Girls must be woo'd and won. OP made a mistake and I know a thing or two about mistakes.
If you were right (and you're not) then she'd tell OP "no, stop". But she hasn't. Which mean's there's still a chance and that's all OP needs.

>label you as a bad guy
If that's all you took from my posts, then I can't help you. It's overwhelmingly obvious I don't condone violence in any way, but no matter what I say, guy like you don't listen. My mistakes are so far in the past now, so well done and healed, and I've learned from them. Since I suffered and prevailed, I can now help others in the same problem. But you are honestly interested in impairing me, when I do nothing but good.

>Girls must be woo'd and won. OP made a mistake and I know a thing or two about mistakes.
If you were right (and you're not) then she'd tell OP "no, stop". But she hasn't. Which mean's there's still a chance and that's all OP needs.
You are deluded.

Again with this? If you want to have a discussion, then do it properly. Refute me and explain why I'm wrong.
I love a good discussion. I cherish the moments I'm wrong because it meant I learned something.

But if you're just name-calling and character assassinating, then you don't have any ground to stand on, sorry.

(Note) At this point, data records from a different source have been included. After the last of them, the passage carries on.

(* ===== verification/EditDistance.v ===== *)
(** * Edit distances (ccan/edit_distance)

    The distance of two arrays of characters under the four measures, in the
    configuration of edit_distance-params.h: all costs are 1, so they are symmetric,
    and no fast search is defined; what the preprocessor keeps for other configurations
    is not compiled.  The cost macros do not use their arguments.
    [ed_dist] and [ed_size] are [unsigned int]; a pointer into an array is the list of
    the cells from there on; [junk] gives the content of memory that has not been
    written.  The result of [malloc] is not checked: a null pointer is then followed. *)
From S2P Require Import Prelude.
From S2P Require Import Rule.
#[local] Open Scope Z_scope.

Inductive ed_measure := EDIT_DISTANCE_LCS | EDIT_DISTANCE_LEV | EDIT_DISTANCE_RDL | EDIT_DISTANCE_DL.
Definition ed_code (m : ed_measure) : Z :=
  match m with EDIT_DISTANCE_LCS => 1 | EDIT_DISTANCE_LEV => 2 | EDIT_DISTANCE_RDL => 3 | EDIT_DISTANCE_DL => 4 end.

Definition ED_STACK_DIST_VALS : Z := 512.
Definition ED_MIN2 (a b : Z) : Z := if a <? b then a else b.
Definition ED_MIN3 (a b c : Z) : Z := if a <? b then (if a <? c then a else c) else (if b <? c then b else c).
(** [ED_ELEM_EQUAL], and [ED_HASH_ELEM] of a character given as its byte. *)
Definition ED_ELEM_EQUAL (a b : Z) : bool := a =? b.
Definition ED_HASH_ELEM (e : Z) : Z := u8 e.

Section distance.
Context `{Allocator} (junk : Z → Z).

Definition fresh (n : Z) : list Z := junk <$> seqZ 0 n.

(** The local array when it is large enough, else [n] cells of [malloc]. *)
Definition dist_cells (on_stack : bool) (n : Z) : res (list Z) :=
  if on_stack then Ok (fresh ED_STACK_DIST_VALS)
  else if alloc_ok (u64 (n * 4)) then Ok (fresh n) else Err ENull.

(** The row with the costs to delete the first elements, at [dist[off]]. *)
Definition init_row (dist : list Z) (off slen : Z) : res (list Z) :=
  dist ← aset dist off 0;
  mfor 1 (slen + 1) (λ i dist, x ← aget dist (off + i - 1); aset dist (off + i) (u32 (x + 1))) dist.

(** ** Longest common subsequence *)
Definition lcs_cell (src tgt : list Z) (j i : Z) (st : list Z * Z) : res (list Z * Z) :=
  let '(dist, diagdist) := st in
  nextdiagdist ← aget dist i;
  s ← aget src (i - 1); t ← aget tgt (j - 1);
  dist ← (if ED_ELEM_EQUAL s t then aset dist i diagdist
          else
            x ← aget dist i; let insdist := u32 (x + 1) in
            x ← aget dist (i - 1); let deldist := u32 (x + 1) in
            aset dist i (ED_MIN2 insdist deldist));
  Ok (dist, nextdiagdist).

Definition lcs_row (src tgt : list Z) (slen j : Z) (dist : list Z) : res (list Z) :=
  diagdist ← aget dist 0;
  x ← aget dist 0;
  dist ← aset dist 0 (u32 (x + 1));
  '(dist, _) ← mfor 1 (slen + 1) (lcs_cell src tgt j) (dist, diagdist);
  Ok dist.

Definition edit_distance_lcs (src : list Z) (slen : Z) (tgt : list Z) (tlen : Z) : res Z :=
  dist ← dist_cells (slen <? ED_STACK_DIST_VALS) (u32 (slen + 1));
  dist ← init_row dist 0 slen;
  dist ← mfor 1 (tlen + 1) (lcs_row src tgt slen) dist;
  aget dist slen.

(** ** Levenshtein *)
Definition lev_cell (src tgt : list Z) (j i : Z) (st : list Z * Z) : res (list Z * Z) :=
  let '(dist, diagdist) := st in
  nextdiagdist ← aget dist i;
  s ← aget src (i - 1); t ← aget tgt (j - 1);
  dist ← (if ED_ELEM_EQUAL s t then aset dist i diagdist
          else
            x ← aget dist i; let insdist := u32 (x + 1) in
            x ← aget dist (i - 1); let deldist := u32 (x + 1) in
            let subdist := u32 (diagdist + 1) in
            aset dist i (ED_MIN3 insdist deldist subdist));
  Ok (dist, nextdiagdist).

Definition lev_row (src tgt : list Z) (slen j : Z) (dist : list Z) : res (list Z) :=
  diagdist ← aget dist 0;
  x ← aget dist 0;
  dist ← aset dist 0 (u32 (x + 1));
  '(dist, _) ← mfor 1 (slen + 1) (lev_cell src tgt j) (dist, diagdist);
  Ok dist.

Definition edit_distance_lev (src : list Z) (slen : Z) (tgt : list Z) (tlen : Z) : res Z :=
  dist ← dist_cells (slen <? ED_STACK_DIST_VALS) (u32 (slen + 1));
  dist ← init_row dist 0 slen;
  dist ← mfor 1 (tlen + 1) (lev_row src tgt slen) dist;
  aget dist slen.

(** ** Restricted Damerau-Levenshtein

    Two rows in one array; [dist] and [prevdist] are the offsets of the rows. *)
Definition rdl_cell (src tgt : list Z) (dist prevdist j i : Z) (st : list Z * Z * Z) : res (list Z * Z * Z) :=
  let '(distmem, diagdist1, diagdist2) := st in
  nextdiagdist ← aget distmem (dist + i);
  s ← aget src (i - 1); t ← aget tgt (j - 1);
  distmem ← (if ED_ELEM_EQUAL s t then x ← aget distmem (prevdist + i - 1); aset distmem (dist + i) x
    else
      x ← aget distmem (prevdist + i); let insdist := u32 (x + 1) in
      x ← aget distmem (dist + i - 1); let deldist := u32 (x + 1) in
      x ← aget distmem (prevdist + i - 1); let subdist := u32 (x + 1) in
      distmem ← aset distmem (dist + i) (ED_MIN3 insdist deldist subdist);
      transposed ← (if (1 <? j) && (1 <? i) then
                      s2 ← aget src (i - 2);
                      if ED_ELEM_EQUAL s2 t then t2 ← aget tgt (j - 2); Ok (ED_ELEM_EQUAL s t2) else Ok false
                    else Ok false);
      if (transposed : bool) then
        let tradist := u32 (diagdist2 + 1) in
        x ← aget distmem (dist + i); aset distmem (dist + i) (ED_MIN2 x tradist)
      else Ok distmem);
  Ok (distmem, nextdiagdist, diagdist1).

Definition rdl_row (src tgt : list Z) (slen j : Z) (st : list Z * Z * Z) : res (list Z * Z * Z) :=
  let '(distmem, dist, prevdist) := st in
  diagdist1 ← aget distmem prevdist;
  let '(dist, prevdist) := (prevdist, dist) in
  x ← aget distmem prevdist;
  distmem ← aset distmem dist (u32 (x + 1));
  '(distmem, _, _) ← mfor 1 (slen + 1) (rdl_cell src tgt dist prevdist j) (distmem, diagdist1, 0);
  Ok (distmem, dist, prevdist).

Definition edit_distance_rdl (src : list Z) (slen : Z) (tgt : list Z) (tlen : Z) : res Z :=
  distmem ← dist_cells (slen <? ED_STACK_DIST_VALS / 2) (u32 (slen + 1) * 2);
  distmem ← init_row distmem 0 slen;
  '(distmem, dist, _) ← mfor 1 (tlen + 1) (rdl_row src tgt slen) (distmem, 0, slen + 1);
  aget distmem (dist + slen).

(** ** Damerau-Levenshtein

    The whole matrix, with a row and a column of [maxdist] in front; [dist] is the offset
    of the cell for column 0 of the current row. *)
Definition dl_cell (src tgt : list Z) (slen dist prevdist : Z) (lasttgt : list Z) (j i : Z) (st : list Z * Z) : res (list Z * Z) :=
  let '(distmem, lastsrc) := st in
  let i1 := lastsrc in
  s ← aget src (i - 1);
  j1 ← aget lasttgt (ED_HASH_ELEM s);
  t ← aget tgt (j - 1);
  if ED_ELEM_EQUAL s t then
    x ← aget distmem (prevdist + i - 1);
    distmem ← aset distmem (dist + i) x;
    Ok (distmem, i)
  else
    x ← aget distmem (prevdist + i); let insdist := u32 (x + 1) in
    x ← aget distmem (dist + i - 1); let deldist := u32 (x + 1) in
    x ← aget distmem (prevdist + i - 1); let subdist := u32 (x + 1) in
    distmem ← aset distmem (dist + i) (ED_MIN3 insdist deldist subdist);
    swpdist ← aget distmem (u64 (j1 * u32 (slen + 2) + i1));
    let swpdist := u32 (swpdist + u32 (j - j1 - 1)) in
    let swpdist := u32 (swpdist + 1) in
    let swpdist := u32 (swpdist + u32 (i - i1 - 1)) in
    x ← aget distmem (dist + i);
    distmem ← aset distmem (dist + i) (ED_MIN2 x swpdist);
    Ok (distmem, lastsrc).

Definition dl_row (src tgt : list Z) (slen maxdist j : Z) (st : list Z * Z * list Z) : res (list Z * Z * list Z) :=
  let '(distmem, dist, lasttgt) := st in
  let prevdist := dist in
  let dist := dist + u32 (slen + 2) in
  distmem ← aset distmem (dist - 1) maxdist;
  x ← aget distmem prevdist;
  distmem ← aset distmem dist (u32 (x + 1));
  '(distmem, _) ← mfor 1 (slen + 1) (dl_cell src tgt slen dist prevdist lasttgt j) (distmem, 0);
  t ← aget tgt (j - 1);
  lasttgt ← aset lasttgt (ED_HASH_ELEM t) j;
  Ok (distmem, dist, lasttgt).

Definition edit_distance_dl (src : list Z) (slen : Z) (tgt : list Z) (tlen : Z) : res Z :=
  let matsize := u64 ((slen + 2) * u32 (tlen + 2)) in
  distmem ← dist_cells (matsize <=? ED_STACK_DIST_VALS) matsize;
  let lasttgt := replicate 256 0 in
  let maxdist := u32 (slen + tlen) in
  distmem ← mfor 0 (u32 (slen + 2)) (λ i distmem, aset distmem i maxdist) distmem;
  let dist := u32 (slen + 3) in
  distmem ← aset distmem (dist - 1) maxdist;
  distmem ← init_row distmem dist slen;
  '(distmem, dist, _) ← mfor 1 (tlen + 1) (dl_row src tgt slen maxdist) (distmem, dist, lasttgt);
  aget distmem (dist + slen).

(** ** The distance *)

(** The loops over the common prefix and the common suffix. *)
Fixpoint strip_prefix (fuel : nat) (src : list Z) (slen : Z) (tgt : list Z) (tlen : Z) : res (list Z * Z * list Z * Z) :=
  match fuel with
  | O => Err EFuel
  | S fuel =>
    if (0 <? slen) && (0 <? tlen) then
      s ← aget src 0; t ← aget tgt 0;
      if ED_ELEM_EQUAL s t then strip_prefix fuel (drop 1 src) (slen - 1) (drop 1 tgt) (tlen - 1) else Ok (src, slen, tgt, tlen)
    else Ok (src, slen, tgt, tlen)
  end.

Fixpoint strip_suffix (fuel : nat) (src : list Z) (slen : Z) (tgt : list Z) (tlen : Z) : res (Z * Z) :=
  match fuel with
  | O => Err EFuel
  | S fuel =>
    if (0 <? slen) && (0 <? tlen) then
      s ← aget src (slen - 1); t ← aget tgt (tlen - 1);
      if ED_ELEM_EQUAL s t then strip_suffix fuel src (slen - 1) tgt (tlen - 1) else Ok (slen, tlen)
    else Ok (slen, tlen)
  end.

Definition edit_distance (src : list Z) (slen : Z) (tgt : list Z) (tlen : Z) (measure : Z) : res Z :=
  '(src, slen, tgt, tlen) ← strip_prefix (S (Z.to_nat slen)) src slen tgt tlen;
  '(slen, tlen) ← strip_suffix (S (Z.to_nat slen)) src slen tgt tlen;
  let '(src, slen, tgt, tlen) := if tlen <? slen then (tgt, tlen, src, slen) else (src, slen, tgt, tlen) in
  if slen =? 0 then Ok (u32 tlen) else
  if measure =? 1 then edit_distance_lcs src slen tgt tlen
  else if measure =? 2 then edit_distance_lev src slen tgt tlen
  else if measure =? 3 then edit_distance_rdl src slen tgt tlen
  else if measure =? 4 then edit_distance_dl src slen tgt tlen
  else Ok (u32 (-1)).
End distance.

My advice prevails, your advice embodies cowardice, despair, and a LIFETIME of regret wondering what could've been.

It's almost like you've never been in love.

If a girl reacts negatively to your touch she will never, ever want you.

The scenarios where a girl isn't interested but eventually warms to a guy, mostly he lacks certain qualities or the girl is on a different track. I've had lots of girls not interested in me, but not once have I ever been treated like this for a casual touch. Granted you probably did it very nervously and then acted weird as hell, and that's the sort of thing that scares girls away.

Only if you are really fat and gross or have terrible hygiene do you have any chance with this girl ever, because physical revulsion for a really good reason is something you can fix. Anything else, nope. Get out more, meet lots of people, forget this bitch. She sounds awful.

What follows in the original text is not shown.